Recent studies demonstrated the safety and efficacy of allogeneic and autologous infusion of NK cells as adoptive immunotherapy in malignant hematological diseases and solid tumors.NK cells are innate immunity effectors with antitumor activity regulated by a wide variety of receptors located on their cell surface, with both activating and inhibiting roles.Receptors with an inhibitory role include receptors of the KIRs family (Killer Immunoglobulin like Receptors) and receptors of the CD94 / NKG2A complex and are capable of recognizing molecules of Human Leukocyte Antigen class I (HLA-I). Receptors of the KIRs family are members of the immunoglobulin superfamily and are encoded by highly polymorphic genes located on chromosome 19q13.4 in a region known as a leukocyte receptor cluster (LCR). The predominant ligand for KIRs receptors is HLA-C, but other studies show that HLA-A and HLA-B are also involved. Receptors with an activating role, on the other hand, such as NCRs (Natural Cytotoxic receptors), are specific to NK cells, while other epitopes such as CD 56 are also present on other populations of T lymphocytes. This receptor condition allows, in patients suffering from haemopathy and undergoing transplantation allogeneic stem cell, an alloreactivity induced by the mismatch between the donor's KIRs and their ligands on recipient target cells and, therefore, the role of NK cells as allogeneic effectors. The engraftment of NK cells has been shown to be correlated with a lower risk of disease recurrence, therefore the therapeutic infusion of NK cells from donors could allow, with benefit, the acquisition of fully functional NK cells in the recipient.

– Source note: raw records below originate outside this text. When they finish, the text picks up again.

(* ===== verification/LedgerRegistry.v ===== *)
(** The declaration half of [CapacityLedgerService]: registering a capacity
    declaration, comparing one with what is stored, and the views the site
    offers.  [CapacityDeclaration] is [market_site/declarations.py]. *)
From S2P Require Import Prelude PyNum PyValue PyTime PoolDeclarations LedgerTypes.
From S2P Require Import LedgerMatching Ledger.

Local Open Scope Z_scope.

(** ** Declarations *)

Record CapacityDeclaration : Type := {
  decl_resource_id : string;
  decl_pool_id : string;
  decl_resource_type : string;
  decl_resource_subtype : option string;
  decl_host_id : option string;
  decl_capacity : amounts;
  decl_attributes : dict;
  decl_enabled : bool;
}.

Definition IDENTITY_FIELDS : list string :=
  ["resource_id"; "pool_id"; "host_id"; "resource_type"; "resource_subtype"].

(** [_declared_amount]: a number, never a string that spells one. *)
Definition _declared_amount (v : value) (label : string) : result decimal :=
  match v with
  | VNum n =>
      match dec_of_num n with
      | Some a => if dec_ltb a dec0 then Err (ValueError label) else Ok a
      | None => Err (ValueError label)
      end
  | _ => Err (ValueError label)
  end.

Definition non_empty_text (s : string) : bool := negb (bool_decide (s = ""%string)).
Definition non_empty_opt (s : option string) : bool :=
  match s with Some s => non_empty_text s | None => true end.

(** The declaration's own validation: non-empty identity fields and names, at
    least one dimension, and no attribute that restates an identity field. *)
Definition make_declaration (resource_id pool_id resource_type' : string)
    (subtype host_id : option string) (cap attrs : dict) (enabled' : bool)
    : result CapacityDeclaration :=
  if negb (non_empty_text resource_id && non_empty_text pool_id &&
           non_empty_text resource_type' && non_empty_opt subtype && non_empty_opt host_id &&
           forallb (λ kv, non_empty_text kv.1) cap && forallb (λ kv, non_empty_text kv.1) attrs)
  then Err (ValueError "string_too_short")
  else if bool_decide (cap = []) then Err (ValueError "too_short")
  else if existsb (λ kv, bool_decide (kv.1 ∈ IDENTITY_FIELDS)) attrs
  then Err (ValueError "reserved_attribute")
  else
    c ← amounts_of _declared_amount cap;
    Ok {| decl_resource_id := resource_id; decl_pool_id := pool_id;
          decl_resource_type := resource_type'; decl_resource_subtype := subtype;
          decl_host_id := host_id; decl_capacity := c; decl_attributes := attrs;
          decl_enabled := enabled' |}.

(** ** Comparing columns *)

Definition amounts_eqb (a b : amounts) : bool :=
  bool_decide (dom a = dom b) &&
  bool_decide (map_Forall (λ k x, dec_eqb x (amount_at k b) = true) a).

Definition num_map_eqb (a b : num_map) : bool :=
  bool_decide (dom a = dom b) &&
  bool_decide (map_Forall (λ k x, num_eqb x (default (NInt 0) (b !! k)) = true) a).

Section registry.
Context {Ext : Type} (env : environment) (cfg : ledger_config Ext).

Abbreviation DBx := (DB Ext).
Abbreviation L := (M (world Ext)).
Abbreviation mirror := (cfg_mirror_dimension cfg).

Implicit Types (d : DBx) (r : CapacityReservation) (b : CapacityBucket).

(** ** Storing a declaration *)

(** [_write_declaration]: every declared field, [total_units] mirroring the
    mirror dimension when the declaration names it. *)
Definition _write_declaration b (decl : CapacityDeclaration) : CapacityBucket :=
  {| capacity_bucket_id := capacity_bucket_id b;
     backing_resource_id := backing_resource_id b;
     bucket_pool_id := Some (decl_pool_id decl);
     bucket_host_id := decl_host_id decl;
     resource_type := decl_resource_type decl;
     resource_subtype := decl_resource_subtype decl;
     total_units := dec_trunc <$> decl_capacity decl !! mirror;
     capacity := _serialize_dimensions (decl_capacity decl);
     attributes := decl_attributes decl;
     enabled := decl_enabled decl;
     bucket_updated_at := bucket_updated_at b |}.

(** Flushing a row: only columns whose value changed are written, and
    [updated_at] moves only when one did. *)
Definition flush_bucket (old new : CapacityBucket) (now : Z) : CapacityBucket :=
  let same_capacity := num_map_eqb (capacity old) (capacity new) in
  let same_attributes := py_eq (VDict (attributes old)) (VDict (attributes new)) in
  let unchanged :=
    bool_decide (bucket_pool_id old = bucket_pool_id new) &&
    bool_decide (bucket_host_id old = bucket_host_id new) &&
    bool_decide (resource_type old = resource_type new) &&
    bool_decide (resource_subtype old = resource_subtype new) &&
    bool_decide (total_units old = total_units new) &&
    bool_decide (enabled old = enabled new) && same_capacity && same_attributes in
  {| capacity_bucket_id := capacity_bucket_id old;
     backing_resource_id := backing_resource_id old;
     bucket_pool_id := bucket_pool_id new;
     bucket_host_id := bucket_host_id new;
     resource_type := resource_type new;
     resource_subtype := resource_subtype new;
     total_units := total_units new;
     capacity := if same_capacity then capacity old else capacity new;
     attributes := if same_attributes then attributes old else attributes new;
     enabled := enabled new;
     bucket_updated_at := if unchanged then bucket_updated_at old else now |}.

(** A row about to be inserted, before its declared fields are written. *)
Definition blank_bucket (i resource_id : string) (now : Z) : CapacityBucket :=
  {| capacity_bucket_id := i; backing_resource_id := resource_id; bucket_pool_id := None;
     bucket_host_id := None; resource_type := "compute.gpu"; resource_subtype := None;
     total_units := None; capacity := ∅; attributes := []; enabled := true;
     bucket_updated_at := now |}.

Definition assigned_to d (resource_id : string) : list CapacityReservation :=
  filter (λ r, held_state (res_state r) &&
               bool_decide (settlement_resource_id r = Some resource_id) = true)
    (reservations d).

(** [_refuse_reassignment_under_obligation]. *)
Definition under_obligation d b : bool :=
  negb (bool_decide (holders d (capacity_bucket_id b) = []%list)) ||
  negb (bool_decide (assigned_to d (backing_resource_id b) = []%list)).

Definition host_holder d (host_id : string) : option CapacityBucket :=
  find_by bucket_host_id (Some host_id) (buckets d).

(** Another resource is already declared on the host. *)
Definition host_taken d (decl : CapacityDeclaration) : bool :=
  match decl_host_id decl ≫= host_holder d with
  | Some holder => negb (bool_decide (backing_resource_id holder = decl_resource_id decl))
  | None => false
  end.

(** The declaration would move an obligated resource to another pool. *)
Definition moves_obligated d (decl : CapacityDeclaration) (bucket : option CapacityBucket) : bool :=
  match bucket with
  | Some b =>
      negb (bool_decide (bucket_pool_id b = Some (decl_pool_id decl))) && under_obligation d b
  | None => false
  end.

(** What only stored state can refuse. *)
Definition registration_refusal d (decl : CapacityDeclaration) (bucket : option CapacityBucket)
    : option py_error :=
  if host_taken d decl then Some (CapacityConflictError "host already carries a resource")
  else if moves_obligated d decl bucket then Some (CapacityConflictError "cannot move pools")
  else None.

Definition capacity_delta (new old : amounts) : amounts :=
  difference_over (dom new ∪ dom old) new old.

Definition insert_bucket_checked b : L unit :=
  d ← db;
  match get_bucket_row (capacity_bucket_id b) d with
  | Some _ => raise IntegrityError
  | None => write (insert_bucket b)
  end.

Definition register_declaration_in_session (decl : CapacityDeclaration) : L resource_payload :=
  _require_serialized "register_declaration_in_session";;
  d ← db;
  match pools d !! decl_pool_id decl with
  | None => raise (UnknownPoolError (decl_pool_id decl))
  | Some _ =>
      let bucket := _bucket_by_backing_resource d (decl_resource_id decl) in
      old_capacity ← lift (match bucket with
                           | Some b => _resource_capacity b mirror
                           | None => Ok ∅
                           end);
      match registration_refusal d decl bucket with
      | Some e => raise e
      | None =>
          let delta := capacity_delta (decl_capacity decl) old_capacity in
          now ← db_now env;
          stored ←
            match bucket with
            | None =>
                i ← fresh_id env;
                let b := _write_declaration (blank_bucket i (decl_resource_id decl) now) decl in
                insert_bucket_checked b;; mret b
            | Some old =>
                let b := flush_bucket old (_write_declaration old decl) now in
                write (update_bucket b);; mret b
            end;
          add_capacity_event env
            (match bucket with
             | None => "released"%string
             | Some old => _capacity_change_kind delta (Some (enabled old)) (decl_enabled decl)
             end)
            (Some (decl_resource_id decl)) (Some (_serialize_dimensions delta));;
          _resource_payload env cfg stored
      end
  end.

(** The declared dimensions of a registration request. *)
Definition requested_capacity (total_units' : option Z) (cap : option dict) : result dict :=
  match cap, total_units' with
  | Some ((_ :: _) as dimensions'), _ =>
      match total_units', alist_get mirror dimensions' with
      | Some n, Some v =>
          supplied ← _to_decimal_nonneg v mirror;
          if dec_eqb supplied (dec_of_Z n) then Ok dimensions'
          else Err (ValueError "disagrees with total_units")
      | _, _ => Ok dimensions'
      end
  | _, Some n => Ok [(mirror, VInt n)]
  | _, None => Err (ValueError "a capacity declaration must name at least one dimension")
  end.

Definition register_resource_in_session (resource_id pool_id : string) (total_units' : option Z)
    (resource_type' : string) (subtype : option string) (attrs cap : option dict)
    (enabled' : bool) (host_id : option string) : L resource_payload :=
  _require_serialized "register_resource_in_session";;
  if bool_decide (pool_id = ""%string) then raise (ValueError "pool_id") else
  dimensions' ← lift (requested_capacity total_units' cap);
  decl ← lift (make_declaration resource_id pool_id resource_type' subtype host_id
                 dimensions' (default [] attrs) enabled');
  register_declaration_in_session decl.

Definition register_resource (resource_id pool_id : string) (total_units' : option Z)
    (resource_type' : string) (subtype : option string) (attrs cap : option dict)
    (enabled' : bool) (host_id : option string) : L resource_payload :=
  operation (
    payload ← register_resource_in_session resource_id pool_id total_units' resource_type'
                subtype attrs cap enabled' host_id;
    commit_session;;
    mret payload).

(** ** Comparing with what is stored *)

Definition declaration_eqb b (stored_capacity : amounts) (decl : CapacityDeclaration) : bool :=
  bool_decide (backing_resource_id b = decl_resource_id decl) &&
  bool_decide (bucket_pool_id b = Some (decl_pool_id decl)) &&
  bool_decide (resource_type b = decl_resource_type decl) &&
  bool_decide (resource_subtype b = decl_resource_subtype decl) &&
  bool_decide (bucket_host_id b = decl_host_id decl) &&
  amounts_eqb stored_capacity (decl_capacity decl) &&
  py_eq (VDict (attributes b)) (VDict (decl_attributes decl)) &&
  Bool.eqb (enabled b) (decl_enabled decl).

Definition declaration_change_in_session d (decl : CapacityDeclaration) : result string :=
  match _bucket_by_backing_resource d (decl_resource_id decl) with
  | None => Ok "created"%string
  | Some b =>
      c ← _resource_capacity b mirror;
      Ok (if declaration_eqb b c decl then "unchanged" else "updated")%string
  end.

(** ** What the site offers *)

Fixpoint resource_payloads (rows : list CapacityBucket) : L (list resource_payload) :=
  match rows with
  | [] => mret []
  | b :: rows => p ← _resource_payload env cfg b; ps ← resource_payloads rows; mret (p :: ps)
  end.

Definition list_resources : L (list resource_payload) :=
  operation (
    _expire_stale_holds env cfg;;
    d ← db;
    resource_payloads (by_updated_at (buckets d))).

Definition set_payload_enabled (e : bool) (p : resource_payload) : resource_payload :=
  {| rp_resource_id := rp_resource_id p; rp_pool_id := rp_pool_id p;
     rp_resource_type := rp_resource_type p; rp_resource_subtype := rp_resource_subtype p;
     rp_host_id := rp_host_id p; rp_value := rp_value p; rp_state := rp_state p;
     rp_available_units := rp_available_units p; rp_capacity := rp_capacity p;
     rp_available := rp_available p; rp_attributes := rp_attributes p; rp_enabled := e |}.

(** The host rule applied to one enabled declaration of the list. *)
Definition offer d (row : CapacityBucket) (p : resource_payload) : result resource_payload :=
  if negb (rp_enabled p) then Ok p else
  usable ← declaration_has_usable_host (bucket_host_id row)
             (_pool_provider d (bucket_pool_id row)) (_pool_delivers d (bucket_pool_id row))
             (cfg_host_requirement cfg) (_deliverable_host_ids cfg d);
  Ok (set_payload_enabled usable p).

Definition list_offered_resources : L (list resource_payload) :=
  operation (
    _expire_stale_holds env cfg;;
    d ← db;
    let rows := by_updated_at (buckets d) in
    payloads ← resource_payloads rows;
    match cfg_host_requirement cfg with
    | None => mret payloads
    | Some _ => lift (mapM_result (λ p, offer d p.1 p.2) (zip rows payloads))
    end).

Definition snapshot : L (list resource_payload) :=
  offered ← list_offered_resources;
  mret (filter (λ p, rp_enabled p = true) offered).
End registry.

The primary aim of the study is to manufacture and expand NK cells expressing CD19, CD79 and CD123 CARs from Peripheral Blood Mononucleated Cells (PBMCs) (cohort a) and from CD34+ cells (cohort b and c) of subjects affected by myelo or lymphoproliferative disorders or healthy donors. The secondary aim is to evaluate their cytotoxic activity in preclinical models. The main steps of CAR-NK cell manufacturing and preparation are the followings 1. Collection of peripheral venous blood (40 mL collected in EDTA tubes for cohort a, or 10 mL from patients with \>20 CD34+ cells/mcL for cohort b), or blood from bone marrow aspiration (5 mL of bone marrow collected in one EDTA tube for cohort b), or a part of LP (2 mL of PL in one EDTA tube for cohort c) from subjects with myelo/lymphoproliferative diseases and from Healthy Donors; 2. Selection of mononucleated cells through a density gradient centrifugation technique (Ficoll-Histopaque) (cohort a and b); 3. Selection of CD34 + Hematopoietic stem cells (HSCs) through magnetic activated cell sorting (cohort b) 4. Expansion NK cells from PBMCs (cohort a), using supplements such as recombinant cytokines, stimulatory antibodies, medicinal products and irradiated cells to support the process; 5. Expansion of CD34+ cells (cohort b and c), using supplements such as recombinant cytokines, stimulatory antibodies, medicinal products and irradiated cells to support the process, in order to promote differentiation to the NK cell lineage; 6. Engineering of NK cells through retroviral or lentiviral vectors (VL) that enable transduction with chimeric antigen receptors (CARs) specific for neoplastic cells. 7. Increasing the activation of NK cells through the down regulation of their inhibitory receptors (CRISPR Cas-9 technology and pharmacological modulation) or pharmacologic modulation of epigenetic, metabolic (HIF1-alpha) and immune-related pathways; 8. Testing, in in vitro and in vivo preclinical models, the persistence and the activity of the CAR-NK cells produced. 100 patients and 40 healthy donors will be prospectively enrolled over 3 years in order to perform 70 experiments of NK-cell expansion from PBMCs and 70 experiments from CD34+ cells (from PB or bone marrow or LP).